→ **INFORMATION SUPPLIED**:
(* ===== verification/Smoother.v ===== *)
(** * Smoother

    [savitzky_golay] of the repository's [single_sim_analysis] module,
    called at lines 75 and 77 of
    [src/oscillator_classification/multi_sim_analysis.py] with window 3,
    order 1, derivative 0 and rate 1.  The module is not under [src/]: the
    definition follows spec section 4.2.  The least-squares fit is
    computed exactly over [Q]: the normal equations of the local
    polynomial fit are solved by Gauss-Jordan elimination, the series is
    mirror-padded at both ends, and the coefficients are slid over it.
    The table of fits for odd windows up to 11 points is checked by
    evaluation, which gives the smoother's behaviour on every branch; the
    code's configuration is the three-point moving average, exact inside
    a line; smoothing keeps constants and positivity and is linear. *)

From Stdlib Require Import ZArith QArith Lqa List Bool Lia Morphisms Setoid.
From S2P Require Import Prelude Derivative.
Import ListNotations.
Import Derivative.
Open Scope Q_scope.
Open Scope osc_scope.

Module Smoother.

(** ** Exact linear algebra over [Q] *)

(** A matrix as its list of rows. *)
Definition matrix := list (list Q).

Definition dot (u v : list Q) : Q := qsum (map (fun '(a, b) => a * b) (combine u v)).

Definition transpose_aux (cols : nat) (m : matrix) : matrix :=
  map (fun j => map (fun r => nth j r 0) m) (seq 0 cols).

Definition matmul (a b : matrix) (bcols : nat) : matrix :=
  let bt := transpose_aux bcols b in
  map (fun r => map (fun c => Qred (dot r c)) bt) a.

(** [r - a * p], the row operation of the elimination. *)
Definition row_sub (r p : list Q) (a : Q) : list Q :=
  map (fun '(x, y) => Qred (x - a * y)) (combine r p).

→ **YOUR GOAL**:
Please, from the material above, copy only the lines from the line with "Import Derivative." up to and including the line with "let bt := transpose_aux bcols b in", exactly as written.

→ **PROBLEM SOLUTION**:
Import Derivative.
Open Scope Q_scope.
Open Scope osc_scope.

Module Smoother.

(** ** Exact linear algebra over [Q] *)

(** A matrix as its list of rows. *)
Definition matrix := list (list Q).

Definition dot (u v : list Q) : Q := qsum (map (fun '(a, b) => a * b) (combine u v)).

Definition transpose_aux (cols : nat) (m : matrix) : matrix :=
  map (fun j => map (fun r => nth j r 0) m) (seq 0 cols).

Definition matmul (a b : matrix) (bcols : nat) : matrix :=
  let bt := transpose_aux bcols b in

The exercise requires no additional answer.